TASK ITEM - Transcribe the listing precisely, entry by entry.

THE RECORDS -
(** Whatever the interleaving of clients, replicas, Redis and shutdowns, a
    chat frame that waits in the buffer of a connection or went out on its
    socket belongs to a conversation the user is a member of, as the messaging
    service had confirmed. *)
Theorem chat_frames_reach_members_only truth cfg f c k b conv :
  rtc (truthful_step truth cfg) start f ->
  f_conns f !! c = Some k -> b ∈ c_send k ++ c_wire k -> chat_of b = Some conv ->
  truth conv (c_userID k).
Proof.
  intros R Ek Hb Hc.
  assert (sound cfg f /\ private f /\ all_true truth f) as (_ & P & A).
  { revert R. clear. refine (rtc_ind_r (fun f => sound cfg f /\ private f /\ all_true truth f) start _ _ f).
    - split; [apply start_sound|]. split; [by split|]. by intros conv u Hin%not_elem_of_empty.
    - intros g h _ (l & O & T & E) (S & P & A).
      split; [by eapply next_sound|]. split; [by eapply next_private|by eapply next_all_true]. }
  destruct (pc_seen _ _ _ (private_conns _ P c k Ek) b Hb conv Hc) as (u & Eu & Hin).
  unfold user_of in Eu. rewrite Ek in Eu. injection Eu as ->. by apply A.
Qed.

(** ** The membership maps *)

(** C22: In every reachable state, a connection has joined a conversation exactly
    when its replica lists it among the subscribers; while a replica has
    subscribers of a conversation it holds exactly one open Redis subscription
    for it, and none otherwise; and it counts the live connections of a user,
    with no entry for a user that has none. *)
Theorem membership_maps_agree cfg f r conv u :
  hub_reachable cfg f ->
  (forall c k, f_conns f !! c = Some k -> c_replica k = r -> conv ∈ c_joined k <-> c ∈ members f r conv) /\
  (redis_enabled cfg = true ->
   members f r conv <> ∅ <-> exists! s, sub_shape <$> f_subs f !! s = Some (r, conv, true)) /\
  userConns (hub_of f r) !! u = (if (connections f r u =? 0)%nat then None else Some (Z.of_nat (connections f r u))).
Proof.
  intros R%hub_reachable_sound. destruct R as [I _]. split; [|split; [|apply (inv_counts _ _ I)]].
  - intros c k Ek <-. by apply (inv_joined _ _ I).
  - intros Er. unfold members. split.
    + destruct (convs (hub_of f r) !! conv) as [cs|] eqn:E; [intros _|done].
      pose proof (inv_sub _ _ I _ _ _ E) as O. destruct (sub cs) as [s|] eqn:Es; [|congruence].
      exists s. split; [by destruct O|]. intros s' Es'. destruct (inv_open _ _ I _ _ _ Es') as (cs' & E' & E2). congruence.
    + intros (s & Es & _). destruct (inv_open _ _ I _ _ _ Es) as (cs & E & _). rewrite E. by apply (inv_nonempty _ _ I r conv).
Qed.

(** When a connection unregisters, the gateway goes on to clear the presence
    of its user exactly when the replica has no other live connection of the
    user; afterwards the connection is subscribed to nothing. *)
Theorem presence_outlives_other_connections cfg f c k x f' :
  hub_reachable cfg f -> f_conns f !! c = Some k -> c_todo k = [Unregister c; Return c] ->
  next cfg (Pump c x) f = Some f' ->
  (exists k', f_conns f' !! c = Some k' /\ c_joined k' = ∅ /\
     c_todo k' = if (connections f (c_replica k) (c_userID k) =? 1)%nat then [ClearPresence c; Return c] else [Return c]) /\
  (forall conv, c ∉ members f' (c_replica k) conv).
Proof.
  intros R%hub_reachable_sound Ek Et E. pose proof R as [I D].
  assert (hub_inv cfg f') as I' by apply (next_sound _ _ _ _ E R).
  assert (enrolled f c k) as En.
  { pose proof (disc_pumps _ D c k Ek) as P. unfold pump_ok in P. rewrite Et in P.
    destruct (c_phase k); [|destruct P as [[? _]|[_ [?|?]]]; done|by destruct P|done].
    destruct P as [_ P]. apply Forall_cons in P. by destruct P. }
  next_in E. apply on_live_conn_inv in E. destruct E as (k' & Ek' & E & _). rewrite Ek in Ek'. injection Ek' as <-.
  unfold pump in E. rewrite Et in E. exec_in E.
  destruct (unregister_effect _ _ _ _ I Ek) as (U & Eg & Ig). set (g := foldr _ _ _) in *.
  assert (snd (dropped (c_userID k) (userConns (hub_of g (c_replica k)))) =
          (connections f (c_replica k) (c_userID k) =? 1)%nat) as L.
  { assert (quiet f g) as Q by by eapply quiet_leaves.
    assert (f_conns g !! c = Some (with_joined ∅ k)) as Ec by by rewrite Eg, lookup_insert_eq.
    pose proof (dropped_last cfg g c _ Ig Ec) as L. cbn [with_joined c_userID c_replica] in L. rewrite L.
    - f_equal. apply connections_ext; [apply (quiet_hubs _ _ Q)|]. intros c' _. unfold user_of. rewrite Eg.
      destruct (decide (c' = c)) as [->|N]; [by rewrite lookup_insert_eq, Ek|by rewrite lookup_insert_ne].
    - by rewrite (quiet_hubs _ _ Q). }
  rewrite U in E. injection E as <-. rewrite L in *.
  assert (exists k', f_conns (on_conn c (with_todo ((if (connections f (c_replica k) (c_userID k) =? 1)%nat
      then [ClearPresence c] else []) ++ [Return c])) (discharged c (c_replica k) (c_userID k) g)) !! c = Some k' /\
      c_joined k' = ∅ /\ c_replica k' = c_replica k /\
      c_todo k' = if (connections f (c_replica k) (c_userID k) =? 1)%nat then [ClearPresence c; Return c] else [Return c])
    as (k' & Ek' & Ej & Er & Et').
  { eexists. split; [cbn; rewrite lookup_alter_eq, Eg, lookup_insert_eq; done|]. split; [done|]. split; [done|]. by case_match. }
  split; [by exists k'|].
  intros conv Hc. pose proof (inv_joined _ _ I' c k' conv Ek') as J. rewrite Er in J. apply J in Hc. rewrite Ej in Hc.
  by apply not_elem_of_empty in Hc.
Qed.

RESPONSE BOX -
(** Whatever the interleaving of clients, replicas, Redis and shutdowns, a
    chat frame that waits in the buffer of a connection or went out on its
    socket belongs to a conversation the user is a member of, as the messaging
    service had confirmed. *)
Theorem chat_frames_reach_members_only truth cfg f c k b conv :
  rtc (truthful_step truth cfg) start f ->
  f_conns f !! c = Some k -> b ∈ c_send k ++ c_wire k -> chat_of b = Some conv ->
  truth conv (c_userID k).
Proof.
  intros R Ek Hb Hc.
  assert (sound cfg f /\ private f /\ all_true truth f) as (_ & P & A).
  { revert R. clear. refine (rtc_ind_r (fun f => sound cfg f /\ private f /\ all_true truth f) start _ _ f).
    - split; [apply start_sound|]. split; [by split|]. by intros conv u Hin%not_elem_of_empty.
    - intros g h _ (l & O & T & E) (S & P & A).
      split; [by eapply next_sound|]. split; [by eapply next_private|by eapply next_all_true]. }
  destruct (pc_seen _ _ _ (private_conns _ P c k Ek) b Hb conv Hc) as (u & Eu & Hin).
  unfold user_of in Eu. rewrite Ek in Eu. injection Eu as ->. by apply A.
Qed.

(** ** The membership maps *)

(** C22: In every reachable state, a connection has joined a conversation exactly
    when its replica lists it among the subscribers; while a replica has
    subscribers of a conversation it holds exactly one open Redis subscription
    for it, and none otherwise; and it counts the live connections of a user,
    with no entry for a user that has none. *)
Theorem membership_maps_agree cfg f r conv u :
  hub_reachable cfg f ->
  (forall c k, f_conns f !! c = Some k -> c_replica k = r -> conv ∈ c_joined k <-> c ∈ members f r conv) /\
  (redis_enabled cfg = true ->
   members f r conv <> ∅ <-> exists! s, sub_shape <$> f_subs f !! s = Some (r, conv, true)) /\
  userConns (hub_of f r) !! u = (if (connections f r u =? 0)%nat then None else Some (Z.of_nat (connections f r u))).
Proof.
  intros R%hub_reachable_sound. destruct R as [I _]. split; [|split; [|apply (inv_counts _ _ I)]].
  - intros c k Ek <-. by apply (inv_joined _ _ I).
  - intros Er. unfold members. split.
    + destruct (convs (hub_of f r) !! conv) as [cs|] eqn:E; [intros _|done].
      pose proof (inv_sub _ _ I _ _ _ E) as O. destruct (sub cs) as [s|] eqn:Es; [|congruence].
      exists s. split; [by destruct O|]. intros s' Es'. destruct (inv_open _ _ I _ _ _ Es') as (cs' & E' & E2). congruence.
    + intros (s & Es & _). destruct (inv_open _ _ I _ _ _ Es) as (cs & E & _). rewrite E. by apply (inv_nonempty _ _ I r conv).
Qed.

(** When a connection unregisters, the gateway goes on to clear the presence
    of its user exactly when the replica has no other live connection of the
    user; afterwards the connection is subscribed to nothing. *)
Theorem presence_outlives_other_connections cfg f c k x f' :
  hub_reachable cfg f -> f_conns f !! c = Some k -> c_todo k = [Unregister c; Return c] ->
  next cfg (Pump c x) f = Some f' ->
  (exists k', f_conns f' !! c = Some k' /\ c_joined k' = ∅ /\
     c_todo k' = if (connections f (c_replica k) (c_userID k) =? 1)%nat then [ClearPresence c; Return c] else [Return c]) /\
  (forall conv, c ∉ members f' (c_replica k) conv).
Proof.
  intros R%hub_reachable_sound Ek Et E. pose proof R as [I D].
  assert (hub_inv cfg f') as I' by apply (next_sound _ _ _ _ E R).
  assert (enrolled f c k) as En.
  { pose proof (disc_pumps _ D c k Ek) as P. unfold pump_ok in P. rewrite Et in P.
    destruct (c_phase k); [|destruct P as [[? _]|[_ [?|?]]]; done|by destruct P|done].
    destruct P as [_ P]. apply Forall_cons in P. by destruct P. }
  next_in E. apply on_live_conn_inv in E. destruct E as (k' & Ek' & E & _). rewrite Ek in Ek'. injection Ek' as <-.
  unfold pump in E. rewrite Et in E. exec_in E.
  destruct (unregister_effect _ _ _ _ I Ek) as (U & Eg & Ig). set (g := foldr _ _ _) in *.
  assert (snd (dropped (c_userID k) (userConns (hub_of g (c_replica k)))) =
          (connections f (c_replica k) (c_userID k) =? 1)%nat) as L.
  { assert (quiet f g) as Q by by eapply quiet_leaves.
    assert (f_conns g !! c = Some (with_joined ∅ k)) as Ec by by rewrite Eg, lookup_insert_eq.
    pose proof (dropped_last cfg g c _ Ig Ec) as L. cbn [with_joined c_userID c_replica] in L. rewrite L.
    - f_equal. apply connections_ext; [apply (quiet_hubs _ _ Q)|]. intros c' _. unfold user_of. rewrite Eg.
      destruct (decide (c' = c)) as [->|N]; [by rewrite lookup_insert_eq, Ek|by rewrite lookup_insert_ne].
    - by rewrite (quiet_hubs _ _ Q). }
  rewrite U in E. injection E as <-. rewrite L in *.
  assert (exists k', f_conns (on_conn c (with_todo ((if (connections f (c_replica k) (c_userID k) =? 1)%nat
      then [ClearPresence c] else []) ++ [Return c])) (discharged c (c_replica k) (c_userID k) g)) !! c = Some k' /\
      c_joined k' = ∅ /\ c_replica k' = c_replica k /\
      c_todo k' = if (connections f (c_replica k) (c_userID k) =? 1)%nat then [ClearPresence c; Return c] else [Return c])
    as (k' & Ek' & Ej & Er & Et').
  { eexists. split; [cbn; rewrite lookup_alter_eq, Eg, lookup_insert_eq; done|]. split; [done|]. split; [done|]. by case_match. }
  split; [by exists k'|].
  intros conv Hc. pose proof (inv_joined _ _ I' c k' conv Ek') as J. rewrite Er in J. apply J in Hc. rewrite Ej in Hc.
  by apply not_elem_of_empty in Hc.
Qed.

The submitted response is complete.